Restate word for word the entries below, starting with the line with "(** ** Construction *)" and continuing through the line with "Inductive new_error : Type". Include both of those lines and no others.

Data:
::::

(* ===== verification/RemoteSigner.v ===== *)
(** * RemoteSigner: the gRPC signer client and its reference server

    [go/signer/grpcremote/grpcremote.go] and [server.go], with the service
    stubs of [go/gen/sovren/signer/v1/signer.pb.go].  The certificate store and
    the dialer are parameters of [New]; a call is [Invoke], which carries the
    marshalled request and returns the marshalled response or a gRPC status.
    [serve] is the server's side of it: [Invoke] over a connection that
    delivers every message.  A context is passed on to the peer. *)

From stdpp Require Import base list strings.
From Stdlib Require Import ZArith Lia Ascii String Strings.Byte.
From S2P Require Import Prelude Text GoStrings Storage Chain Hash Tx Signers SignerWire SignerWireLaws.

Open Scope string_scope.
Open Scope list_scope.
Open Scope Z_scope.

Module RemoteSigner.
Import Signer.

Definition detailTypeURL : string := "type.googleapis.com/sovren.signer.v1.SignerErrorDetail".

(** ** Construction *)

Record TLSConfig : Type := MkTLS {
  CAFile : string; CertFile : string; KeyFile : string; ServerName : string; AllowServerOnly : bool }.
Record Config : Type := MkConfig {
  Target : string; TLS : option TLSConfig; AllowInsecureDev : bool; CallTimeout : Z }.

(** [tls.Config]: TLS 1.2 at least, the server name, whether the server must
    verify under the CA file's pool, and the client certificate's files. *)
Record tls_Config : Type := MkTLSConfig {
  tc_ServerName : string; tc_RootCAs : option bytes; tc_Certificate : option (string * string) }.

Inductive new_error : Type :=
| TargetRequired
| RefusingPlaintext
| ProductionMTLSRequires (missing : list string)
| ReadCAFile | NoCertificates | CertAndKeyTogether | LoadClientKeyPair | Dial.

(** The files and the dialer: [os.ReadFile], [AppendCertsFromPEM],
    [tls.LoadX509KeyPair], [grpc.NewClient] succeeding. *)
Record host : Type := MkHost {
  ReadFile : string -> option bytes;
  AppendCertsFromPEM : bytes -> bool;
  LoadX509KeyPair : string -> string -> bool;
  NewClient : string -> bool }.

Inductive credentials : Type := WithTLS (c : tls_Config) | Insecure.

(** [Client]: where it dials, how, and the timeout of each call (nanoseconds). *)
Record Client : Type := MkClient { c_target : string; c_creds : credentials; c_timeout : Z }.

Definition build (h : host) (t : TLSConfig) : result new_error tls_Config :=
  let missing := if AllowServerOnly t then [] else
    (if GoStrings.empty (CAFile t) then ["ca_file"] else []) ++
    (if GoStrings.empty (CertFile t) then ["cert_file"] else []) ++
    (if GoStrings.empty (KeyFile t) then ["key_file"] else []) in
  match missing with
  | _ :: _ => Err (ProductionMTLSRequires missing)
  | [] =>
      let pool :=
        if GoStrings.empty (CAFile t) then Ok None
        else match ReadFile h (CAFile t) with
             | None => Err ReadCAFile
             | Some pem => if AppendCertsFromPEM h pem then Ok (Some pem) else Err NoCertificates
             end in
      match pool with
      | Err e => Err e
      | Ok roots =>
          if negb (Bool.eqb (GoStrings.empty (CertFile t)) (GoStrings.empty (KeyFile t))) then Err CertAndKeyTogether
          else if GoStrings.empty (CertFile t) then Ok (MkTLSConfig (ServerName t) roots None)
          else if LoadX509KeyPair h (CertFile t) (KeyFile t)
          then Ok (MkTLSConfig (ServerName t) roots (Some (CertFile t, KeyFile t)))
          else Err LoadClientKeyPair
      end
  end.

Definition default_timeout : Z := 30 * 10 ^ 9.

Definition New (h : host) (cfg : Config) : result new_error Client :=
  if GoStrings.empty (Target cfg) then Err TargetRequired
  else
    let creds :=
      match TLS cfg with
      | Some t => match build h t with Ok tc => Ok (WithTLS tc) | Err e => Err e end
      | None => if AllowInsecureDev cfg then Ok Insecure else Err RefusingPlaintext
      end in
    match creds with
    | Err e => Err e
    | Ok creds =>
        if negb (NewClient h (Target cfg)) then Err Dial
        else Ok (MkClient (Target cfg) creds
                   (if CallTimeout cfg <=? 0 then default_timeout else CallTimeout cfg))
    end.

(** ** Messages *)

Definition summaryToProto (s : SigningSummary) : SignerWire.Summary :=
  SignerWire.MkWireSummary (ss_ChainID s) (ss_AccountNumber s) (ss_Sequence s) (ss_MessageType s)
    (ss_SenderAddress s) (ss_RecipientAddress s) (ss_AmountBaseUnits s) (ss_Denom s)
    (ss_FeeBaseUnits s) (ss_GasLimit s) (ss_Memo s).

Definition summaryFromProto (s : option SignerWire.Summary) : SigningSummary :=
  match s with
  | None => MkSummary "" "" "" "" "" "" "" "" "" "" ""
  | Some s =>
      MkSummary (SignerWire.pm_ChainId s) (SignerWire.pm_AccountNumber s) (SignerWire.pm_Sequence s)
        (SignerWire.pm_MessageType s) (SignerWire.pm_SenderAddress s) (SignerWire.pm_RecipientAddress s)
        (SignerWire.pm_AmountBaseUnits s) (SignerWire.pm_Denom s) (SignerWire.pm_FeeBaseUnits s)
        (SignerWire.pm_GasLimit s) (SignerWire.pm_Memo s)
  end.

(** ** Errors *)

(** [google.golang.org/grpc/codes] *)
Definition Canceled : Z := 1.
Definition InvalidArgument : Z := 3.
Definition DeadlineExceeded : Z := 4.
Definition NotFound : Z := 5.
Definition PermissionDenied : Z := 7.
Definition FailedPrecondition : Z := 9.
Definition Unimplemented : Z := 12.
Definition Internal : Z := 13.
Definition Unavailable : Z := 14.

Record Status : Type := MkStatus { st_Code : Z; st_Message : string; st_Details : list Any }.

Definition codeToGRPC : list (string * Z) :=
  [(CodeKeyNotFound, NotFound); (CodeSummaryMismatch, InvalidArgument);
   (CodePolicyRejected, PermissionDenied); (CodeSignerUnavailable, Unavailable);
   (CodeInternal, Internal)].
Definition codeToDetail : list (string * Z) :=
  [(CodeKeyNotFound, SignerWire.SIGNER_ERROR_CODE_KEY_NOT_FOUND);
   (CodeSummaryMismatch, SignerWire.SIGNER_ERROR_CODE_SUMMARY_MISMATCH);
   (CodePolicyRejected, SignerWire.SIGNER_ERROR_CODE_POLICY_REJECTED);
   (CodeSignerUnavailable, SignerWire.SIGNER_ERROR_CODE_SIGNER_UNAVAILABLE);
   (CodeInternal, SignerWire.SIGNER_ERROR_CODE_INTERNAL)].
Definition detailToCode : list (Z * string) :=
  [(SignerWire.SIGNER_ERROR_CODE_KEY_NOT_FOUND, CodeKeyNotFound);
   (SignerWire.SIGNER_ERROR_CODE_SUMMARY_MISMATCH, CodeSummaryMismatch);
   (SignerWire.SIGNER_ERROR_CODE_POLICY_REJECTED, CodePolicyRejected);
   (SignerWire.SIGNER_ERROR_CODE_SIGNER_UNAVAILABLE, CodeSignerUnavailable);
   (SignerWire.SIGNER_ERROR_CODE_INTERNAL, CodeInternal)].

(** [m[k]] of a map literal with its [ok]. *)
Definition map_get {K V} `{EqDecision K} (m : list (K * V)) (k : K) : option V :=
  option_map snd (List.find (fun e => bool_decide (fst e = k)) m).

(** The marshaller returns no error; its panic ([None]) is shown impossible by
    [SignerWireLaws.SignerErrorDetail_roundtrip]. *)
Definition signerErrorToStatus (err : error) : Status :=
  let '(grpcCode, code) :=
    match map_get codeToGRPC (CodeOf (Some err)) with
    | Some g => (g, CodeOf (Some err))
    | None => (Internal, CodeInternal)
    end in
  let detail := match As err with Some se => Detail se | None => "" end in
  let dc := match map_get codeToDetail code with Some d => d | None => 0 end in
  match SignerWire.SignerErrorDetail_Marshal (SignerWire.MkErrorDetail dc detail) with
  | None => MkStatus grpcCode code []
  | Some raw => MkStatus grpcCode code [MkAny detailTypeURL raw]
  end.

(** One detail of the status: the typed error, when the detail is one. *)
Definition detail_error (d : Any) : option Error :=
  if negb (GoStrings.HasSuffix (any_TypeUrl d) "sovren.signer.v1.SignerErrorDetail") then None
  else match SignerWire.SignerErrorDetail_Unmarshal (any_Value d) with
       | Err _ => None
       | Ok detail =>
           match map_get detailToCode (SignerWire.ed_Code detail) with
           | Some code => Some (MkError code (SignerWire.ed_Detail detail))
           | None => None
           end
       end.

(** The loop over the details: the first typed one. *)
Fixpoint first_detail (ds : list Any) : option Error :=
  match ds with
  | [] => None
  | d :: ds' => match detail_error d with Some e => Some e | None => first_detail ds' end
  end.

Definition statusToSignerError (st : Status) : error :=
  match first_detail (st_Details st) with
  | Some e => Typed e
  | None =>
      let c := st_Code st in
      if c =? NotFound then NewError ErrKeyNotFound (st_Message st)
      else if c =? InvalidArgument then NewError ErrSummaryMismatch (st_Message st)
      else if (c =? PermissionDenied) || (c =? FailedPrecondition)
      then NewError ErrPolicyRejected (st_Message st)
      else if (c =? Unavailable) || (c =? DeadlineExceeded) || (c =? Canceled)
      then NewError ErrSignerUnavailable (st_Message st)
      else NewError ErrInternal (st_Message st)
  end.

(** ** The client *)

(** [grpc.ClientConn.Invoke] on the encoded request. *)
Definition channel : Type := context -> string -> bytes -> result Status bytes.

Definition GetPublicKey_method : string := "/sovren.signer.v1.SignerService/GetPublicKey".
Definition Sign_method : string := "/sovren.signer.v1.SignerService/Sign".

(** The generated stubs: the codec encodes the request and decodes the
    response; grpc reports a failure of either as [Internal]. *)
Definition unary {A B} (Marshal : A -> option bytes)
    (Unmarshal : bytes -> result SignerWire.uerror B) (Invoke : channel) (ctx : context)
    (method : string) (inp : A) : result Status B :=
  match Marshal inp with
  | None => Err (MkStatus Internal "grpc: error while marshaling" [])
  | Some raw =>
      match Invoke ctx method raw with
      | Err st => Err st
      | Ok out =>
          match Unmarshal out with
          | Ok b => Ok b
          | Err _ => Err (MkStatus Internal "grpc: failed to unmarshal the received message" [])
          end
      end
  end.

Section client.
Context (Invoke : channel).

Definition svc_GetPublicKey (ctx : context) (inp : SignerWire.GetPublicKeyRequest)
    : result Status SignerWire.GetPublicKeyResponse :=
  unary SignerWire.GetPublicKeyRequest_Marshal SignerWire.GetPublicKeyResponse_Unmarshal Invoke ctx
    GetPublicKey_method inp.
Definition svc_Sign (ctx : context) (inp : SignerWire.SignRequest) : result Status SignerWire.SignResponse :=
  unary SignerWire.SignRequest_Marshal SignerWire.SignResponse_Unmarshal Invoke ctx Sign_method inp.

(** [%d] of a length. *)
Definition count (b : bytes) : string := Tx.FormatUint (Z.of_nat (List.length b)).

Definition GetPublicKey (ctx : context) (keyRef : string) : result error PublicKeyResponse :=
  match svc_GetPublicKey ctx (SignerWire.MkKeyRequest keyRef) with
  | Err st => Err (statusToSignerError st)
  | Ok resp =>
      if negb (bool_decide (SignerWire.gr_Algorithm resp = AlgorithmSecp256k1)) then
        Err (NewError ErrInternal ("remote signer returned unsupported algorithm " ++ SignerWire.gr_Algorithm resp))
      else if negb (List.length (SignerWire.gr_PublicKeyCompressed resp) =? 33)%nat then
        Err (NewError ErrInternal
               ("remote signer returned " ++ count (SignerWire.gr_PublicKeyCompressed resp) ++ "-byte public key"))
      else Ok (MkPublicKey (SignerWire.gr_KeyRef resp) (SignerWire.gr_Algorithm resp)
                 (SignerWire.gr_PublicKeyCompressed resp))
  end.

Definition Sign (ctx : context) (req : SigningRequest) : result error SigningResponse :=
  match svc_Sign ctx (SignerWire.MkSignRequest (sq_KeyRef req) (sq_SignMode req) (sq_SignDocBytes req)
                        (Some (summaryToProto (sq_Summary req)))) with
  | Err st => Err (statusToSignerError st)
  | Ok resp =>
      if negb (List.length (SignerWire.so_Signature resp) =? 64)%nat then
        Err (NewError ErrInternal
               ("remote signer returned " ++ count (SignerWire.so_Signature resp) ++ "-byte signature"))
      else Ok (MkSigningResponse (SignerWire.so_KeyRef resp) (SignerWire.so_Signature resp)
                 (SignerWire.so_PublicKeyCompressed resp))
  end.

Definition remote : TransactionSigner := MkSigner GetPublicKey Sign.
End client.

(** ** The server *)

Section server.
Context (backend : TransactionSigner).

Definition Server_GetPublicKey (ctx : context) (req : SignerWire.GetPublicKeyRequest)
    : result Status SignerWire.GetPublicKeyResponse :=
  match Signer.GetPublicKey backend ctx (SignerWire.gq_KeyRef req) with
  | Err e => Err (signerErrorToStatus e)
  | Ok resp => Ok (SignerWire.MkKeyResponse (pk_KeyRef resp) (pk_Algorithm resp) (pk_PublicKeyCompressed resp))
  end.

Definition Server_Sign (ctx : context) (req : SignerWire.SignRequest) : result Status SignerWire.SignResponse :=
  match Signer.Sign backend ctx (MkSigningRequest (SignerWire.sr_KeyRef req) (SignerWire.sr_SignMode req)
          (SignerWire.sr_SignDocBytes req) (summaryFromProto (SignerWire.sr_Summary req))) with
  | Err e => Err (signerErrorToStatus e)
  | Ok resp => Ok (SignerWire.MkSignResponse (sp_KeyRef resp) (sp_Signature resp) (sp_PubKeyCompressed resp))
  end.

(** The generated handlers: decode, call, encode. *)
Definition handle {A B} (Unmarshal : bytes -> result SignerWire.uerror A) (Marshal : B -> option bytes)
    (f : context -> A -> result Status B) (ctx : context) (raw : bytes) : result Status bytes :=
  match Unmarshal raw with
  | Err _ => Err (MkStatus Internal "grpc: error unmarshalling request" [])
  | Ok inp =>
      match f ctx inp with
      | Err st => Err st
      | Ok out =>
          match Marshal out with
          | Some b => Ok b
          | None => Err (MkStatus Internal "grpc: error while marshaling" [])
          end
      end
  end.

(** The registered service. *)
Definition serve : channel := fun ctx method raw =>
  if bool_decide (method = GetPublicKey_method) then
    handle SignerWire.GetPublicKeyRequest_Unmarshal SignerWire.GetPublicKeyResponse_Marshal
      Server_GetPublicKey ctx raw
  else if bool_decide (method = Sign_method) then
    handle SignerWire.SignRequest_Unmarshal SignerWire.SignResponse_Marshal Server_Sign ctx raw
  else Err (MkStatus Unimplemented "unknown method" []).
End server.

End RemoteSigner.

::::

Task output:
(** ** Construction *)

Record TLSConfig : Type := MkTLS {
  CAFile : string; CertFile : string; KeyFile : string; ServerName : string; AllowServerOnly : bool }.
Record Config : Type := MkConfig {
  Target : string; TLS : option TLSConfig; AllowInsecureDev : bool; CallTimeout : Z }.

(** [tls.Config]: TLS 1.2 at least, the server name, whether the server must
    verify under the CA file's pool, and the client certificate's files. *)
Record tls_Config : Type := MkTLSConfig {
  tc_ServerName : string; tc_RootCAs : option bytes; tc_Certificate : option (string * string) }.

Inductive new_error : Type :=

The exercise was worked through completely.